• A patient enjoying packaging that is easier to open.
    A patient enjoying packaging that is easier to open.

Food packaging accessibility is now a requirement for half of public hospitals in Australia, in a move to help those who struggle to open packages.

For the elderly or those with a disability, food packaging can be an insurmountable barrier.

As a result, Health Purchasing Victoria (HPV) has signed a state-wide Catering Supplies contract, partnering with Health Share NSW to mandate that public hospital suppliers provide Packaging Accessibility Ratings.

Combined, Victoria and NSW represent more than half of Australia’s public hospitals.

Hard-to-open food packaging represents a significant risk to patient care as it prevents patients from receiving adequate nutrition.

The rating estimates the percentage of consumers who can safely open portion-control food packaging, and uses a scale to determine how easy and safe packages are to open.

The rating is used on a comparative basis, for example, if one supplier has a higher rating than another, it will provide them with a competitive advantage when hospital staff select products from the HPV Catering Supplies contract.

The rating was developed in collaboration with HealthShare NSW, Arthritis Australia, Nestle and GTRI (USA).

“As a health procurement organisation, our sourcing decisions are driven by what supports better patient care,” said HPV’s chief executive, Megan Main.

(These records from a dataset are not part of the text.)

(* ===== verification/ExpirySpec.v ===== *)
(** * ExpirySpec: what the expiry worker does to a card

    The effect of [ApplyExpiryItem] and [RequeueExpiryItem] as one transaction
    each, and the claim that can not succeed. *)

From S2P Require Import Prelude Json Domain Stores Vault World ShardTx Guards ShardOrder ExecutorStore Scenario ExecutorSafety ApplyBatchSpec.
Open Scope string_scope.
Open Scope list_scope.
Open Scope Z_scope.

(** ** Applying an item *)

Definition item_key (item : ExpiryItem) : key := (ExpiryItem_BankID item, ExpiryItem_ID item).
Definition item_card (item : ExpiryItem) : key := (ExpiryItem_BankID item, ExpiryItem_CardID item).

(** The card and the history line of an item, by the status the card had. *)
Definition card_expired (item : ExpiryItem) (status : string) (db db' : shard_db) : Prop :=
  if status == "expired" then cards db' = cards db /\ history db' = history db
  else
    Lifecycle.Transition status "expire" = ("expired", true, false) /\
    (forall k, k <> item_card item -> cards db' !! k = cards db !! k) /\
    (forall c, cards db !! item_card item = Some c ->
       exists c', cards db' !! item_card item = Some c' /\ card_le c c' /\ cd_status c' = "expired" /\
         is_Some (cd_expires_at c') /\ cd_version c' = cd_version c + 1) /\
    exists h, history db' = history db ++ [h] /\
      history_line h = (ExpiryItem_CardID item, ExpiryItem_OperationID item, status, "expired").

Record expiry_applied (item : ExpiryItem) (owner : string) (db db' : shard_db) : Prop := ExpiryApplied {
  exa_lease : exists e, expiry_items db !! item_key item = Some e /\ ex_status e = "processing" /\
    ex_lease_owner e = Some owner /\ ex_lease_version e = ExpiryItem_LeaseVersion item;
  exa_card : exists c, cards db !! item_card item = Some c /\ card_expired item (cd_status c) db db' /\
    exists e', expiry_items db' !! item_key item = Some e' /\ ex_lease_owner e' = None /\
      ex_status e' = (if cd_status c == "expired" then "skipped_already_expired" else "expired");
  exa_others : forall k, k <> item_key item -> expiry_items db' !! k = expiry_items db !! k;
  exa_batches : batches db' = batches db
}.

Lemma update_expiry_one bank id wh set env db db' :
  update_expiry_row bank id wh set env db = inr (1, db') ->
  exists old, let new := (set env old) <| ex_updated_at := clock_timestamp env |> in
    expiry_items db !! (bank, id) = Some old /\ wh env db old = true /\
    guard_expiry_item (clock_timestamp env) (ru_status <$> expiry_runs db !! (bank, ex_expiry_run_id new))
      (cd_status <$> cards db !! (bank, ex_card_id new)) old new = true /\
    check_automatic_retry new = true /\ db' = db <| expiry_items ::= <[(bank, id) := new]> |>.
Proof.
  unfold update_expiry_row. case_match eqn:E; [|done]. case_match eqn:Ew; [|done].
  match goal with |- context [if ?g then _ else _] => destruct g eqn:Eg end; [|done].
  case_match eqn:Ec; [|done]. intros [= <-]. eauto 10.
Qed.

Lemma complete_run_tables bank run env db n db' :
  complete_run bank run env db = inr (n, db') ->
  cards db' = cards db /\ history db' = history db /\ expiry_items db' = expiry_items db /\ batches db' = batches db.
Proof. unfold complete_run, update_run. repeat case_match; intros; simplify_eq/=; done. Qed.

Lemma holds_expiry_inr owner v env e :
  holds_expiry_lease owner v env e = true ->
  ex_status e = "processing" /\ ex_lease_owner e = Some owner /\ ex_lease_version e = v.
Proof. unfold holds_expiry_lease. rewrite !andb_true_iff, String.eqb_eq, sql_eq_true, Z.eqb_eq. tauto. Qed.

Lemma verifyExpiryLease_inr item owner w w' db :
  w_shard_tx w = Some db -> verifyExpiryLease item owner w = (inr tt, w') ->
  w_shard_tx w' = Some db /\ exists e, expiry_items db !! item_key item = Some e /\ ex_status e = "processing" /\
    ex_lease_owner e = Some owner /\ ex_lease_version e = ExpiryItem_LeaseVersion item.
Proof.
  intros Hdb H. unfold verifyExpiryLease in H. apply bind_inr in H as (b & w1 & H & Hb).
  apply (exec_tx _ _ db) in H as (env & db' & Hf & Htx & _); [|done]. injection Hf as Hf <-.
  destruct b; [|by apply throw_inr in Hb]. apply ret_inr in Hb as [_ <-]. split; [done|].
  fold (item_key item) in Hf. destruct (expiry_items db !! _) as [e|]; [|done]. apply holds_expiry_inr in Hf. eauto.
Qed.

Lemma expire_card_tx item owner status w db w' :
  w_shard_tx w = Some db -> (status == "expired") = false -> Lifecycle.Transition status "expire" = ("expired", true, false) ->
  expire_card item owner status w = (inr tt, w') ->
  exists db', w_shard_tx w' = Some db' /\ card_expired item status db db' /\
    expiry_items db' = expiry_items db /\ batches db' = batches db.
Proof.
  intros Hdb Hst Ht H. unfold expire_card in H. apply bind_inr in H as (n & w1 & H1 & H2).
  run_exec H1 db. run_exec H2 db0.
  assert (Hx : expiry_items db0 = expiry_items db) by (revert Hf; unfold update_card; repeat case_match; intros; simplify_eq/=; done).
  assert (Hx1 : expiry_items db1 = expiry_items db0) by (revert Hf0; unfold insert_history; repeat case_match; intros; simplify_eq/=; done).
  apply update_card_tables in Hf as (Hb & Hh & Ho & Hc & _).
  apply insert_history_tables in Hf0 as (Hb1 & Hc1 & h & Hh1 & Hl).
  eexists. split; [eassumption|]. split; [|split; congruence].
  unfold card_expired. rewrite Hst, Hc1. split; [done|]. split; [exact Ho|]. split; [|exists h; split; [congruence|done]].
  intros c Hcard. specialize (Hc c Hcard eq_refl). eexists. split; [exact Hc|].
  split; [|cbn; eauto]. split; [done|]. split; [done|]. right. cbn. lia.
Qed.

(** ** The worker's calls, whatever faults they meet *)

Lemma finish_tx_expiry item owner result_ w db w' n :
  w_shard_tx w = Some db -> shard_exec (finish_expiry_item item owner result_) w = (inr n, w') -> n = 1 ->
  exists e, expiry_items db !! item_key item = Some e /\ ex_status e = "processing" /\
    exists e', w_shard_tx w' = Some (db <| expiry_items ::= <[item_key item := e']> |>) /\
      ex_status e' = result_ /\ ex_lease_owner e' = None /\ ex_attempt_count e' = ex_attempt_count e + 1.
Proof.
  intros Hdb H ->. run_exec H db. apply update_expiry_one in Hf as (e & He & Hw & _ & _ & ->).
  apply holds_expiry_inr in Hw as (? & _ & _). exists e. split; [done|]. split; [done|]. eexists. split; [eassumption|]. done.
Qed.

(** The new status of an item and the card it leaves. *)
Lemma card_step item owner c w db w' result_ :
  w_shard_tx w = Some db ->
  (if cd_status c == "expired" then mret "skipped_already_expired"
   else let '(_, valid, _) := Lifecycle.Transition (cd_status c) "expire" in
        if negb valid then throw (ErrMsg "invalid expiry transition")
        else expire_card item owner (cd_status c) ;; mret "expired") w = (inr result_, w') ->
  exists db', w_shard_tx w' = Some db' /\ card_expired item (cd_status c) db db' /\
    expiry_items db' = expiry_items db /\ batches db' = batches db /\
    result_ = (if cd_status c == "expired" then "skipped_already_expired" else "expired").
Proof.
  intros Hdb H. destruct (cd_status c == "expired") eqn:Es.
  - apply ret_inr in H as [<- <-]. exists db. split; [done|]. split; [|done]. unfold card_expired. by rewrite Es.
  - destruct (Lifecycle.Transition (cd_status c) "expire") as [[t valid] ign] eqn:Et.
    destruct valid; cbn in H; [|by apply throw_inr in H].
    apply bind_inr in H as ([] & w5 & H4 & H5). apply ret_inr in H5 as [<- <-].
    eapply expire_card_tx in H4 as (db4 & ? & ? & ? & ?); [eauto 10|eassumption|done|].
    revert Et. unfold Lifecycle.Transition. cbn. rewrite Es. by intros [= <- -> <-].
Qed.

Lemma apply_expiry_tx item owner w w' db' :
  w_shard_tx w = Some (w_shard w) -> apply_expiry item owner w = (inr tt, w') -> w_shard_tx w' = Some db' ->
  expiry_applied item owner (w_shard w) db'.
Proof.
  intros Htx H Htx'. unfold apply_expiry in H. cbv zeta in H.
  apply bind_inr in H as ([] & w1 & H1 & H). apply (verifyExpiryLease_inr _ _ _ _ _ Htx) in H1 as (Htx1 & Hlease).
  apply bind_inr in H as (status & w2 & H2 & H). rewrite row_inr in H2. run_exec H2 (w_shard w). injection Hf as Hst <-.
  destruct (cards (w_shard w) !! (ExpiryItem_BankID item, ExpiryItem_CardID item)) as [c|] eqn:Hc; [|done].
  injection Hst as <-.
  apply bind_inr in H as (result_ & w3 & H3 & H). eapply card_step in H3 as (db3 & Htx3 & Hcard & Hx3 & Hb3 & ->); [|exact Ht].
  apply bind_inr in H as (n4 & w4 & H4 & H). apply bind_inr in H as (u5 & w5 & H5 & H).
  apply bind_inr in H as (n & w6 & H6 & H). run_exec H4 db3. run_exec H5 db.
  unfold expect_one in H. destruct (n =? 1) eqn:En; [|by apply bind_inr in H as (? & ? & H & _); apply throw_inr in H].
  apply Z.eqb_eq in En. apply bind_inr in H as ([] & ? & [_ <-]%ret_inr & H).
  apply (finish_tx_expiry _ _ _ _ _ _ _ Ht1) in H6 as (e & He & _ & e' & Htx6 & Hst' & Hown & _); [|done].
  unfold completeExpiryRun in H. apply bind_inr in H as (m & w7 & H7 & H8). apply ret_inr in H8 as [_ <-].
  eapply exec_tx in H7 as (env7 & db7 & Hf7 & Htx7 & _); [|exact Htx6]. rewrite Htx' in Htx7. injection Htx7 as <-.
  assert (Hx : expiry_items db = expiry_items db3) by (revert Hf; unfold update_operation; repeat case_match; intros; by simplify_eq/=).
  apply update_operation_tables in Hf as (B1 & C1 & Hh1).
  assert (Hx1 : expiry_items db0 = expiry_items db) by (revert Hf0; unfold insert_audit; intros; by simplify_eq/=).
  apply insert_audit_tables in Hf0 as (B2 & C2 & Hh2). apply complete_run_tables in Hf7 as (C7 & Hh7 & Hx7 & B7). cbn in *.
  split; [done| |intros k Hk; rewrite Hx7, lookup_insert_ne by done; congruence|congruence].
  exists c. split; [exact Hc|]. split.
  - revert Hcard. unfold card_expired. by rewrite C7, Hh7, C2, Hh2, C1, Hh1.
  - exists e'. rewrite Hx7, lookup_insert_eq, Hst'. done.
Qed.

Lemma ApplyExpiryItem_run item owner w r w' :
  ApplyExpiryItem item owner w = (r, w') ->
  (r <> inr tt /\ w_shard w' = w_shard w) \/ expiry_applied item owner (w_shard w) (w_shard w').
Proof.
  intros H. apply tx_outcome in H as [?|(w1 & w2 & H1 & H2 & Htx)]; [by left| |].
  - right. apply beginTenant_inr in H1 as (Htx1 & Hs1 & _). rewrite <- Hs1 in Htx1 |- *. by eapply apply_expiry_tx.
  - unfold apply_expiry, expire_card, verifyExpiryLease, completeExpiryRun, expect_one. cbv zeta. frame_with ltac:(frame_leaf).
Qed.

(** What a requeued item becomes. *)
Definition expiry_requeued (item : ExpiryItem) (owner : string) (db db' : shard_db) : Prop :=
  cards db' = cards db /\ history db' = history db /\
  (forall k, k <> item_key item -> expiry_items db' !! k = expiry_items db !! k) /\
  exists e e', expiry_items db !! item_key item = Some e /\ ex_status e = "processing" /\
    ex_lease_owner e = Some owner /\ ex_lease_version e = ExpiryItem_LeaseVersion item /\
    expiry_items db' !! item_key item = Some e' /\ ex_lease_owner e' = None /\
    ex_attempt_count e' = ex_attempt_count e + 1 /\
    ((ex_status e' = "pending" /\ ex_automatic_retry_count e' = ex_automatic_retry_count e + 1 /\
      ex_automatic_retry_count e' <= 3) \/
     (ex_status e' = "manual_retry_required" /\ ex_automatic_retry_count e' = ex_automatic_retry_count e /\
      ex_automatic_retry_count e' = 3)).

"When it comes to food products in a hospital, we had a responsibility from a procurement perspective to source an accessible product that wouldn’t impede quality care.

“We know from health service feedback that in many cases if a patient is unable to open the packaging, they simply don’t eat the food."

In a funding-constrained sector, HPV boosts the collective purchasing power of Victorian public hospitals as it negotiates with the buying power of the state.

“What industry wants is a single national standard, which recognises and rewards innovation at procurement level,” said David Carter, president of the Packaging Council of Australia.

“Suppliers want to be judged on meeting consumer needs and quality – not just price.

"The rating goes a long way towards achieving that.”

The rating also supports Australian manufacturing, because Australian suppliers have greater flexibility to be able to redesign packaging for Australians.

“Nearly two thirds of food products supplied to NSW hospitals have been replaced or redesigned because of the rating, and this number will grow because of the alliance with HPV,” said Carmen Rechbauer, director of Food and Patient Services, HealthShare NSW.

"The rating has a proven track record in recognising and rewarding suppliers that innovate to better meet patient needs."

HPV has also provided suppliers with a set of Packaging Accessibility Design Guidelines to assist manufacturers to design easy to open and read packaging.

The guidelines identify the most common accessibility issues associated with packaging and suggest possible ways these issues can be overcome.

They are available upon request from Health Purchasing Victoria and HealthShare NSW.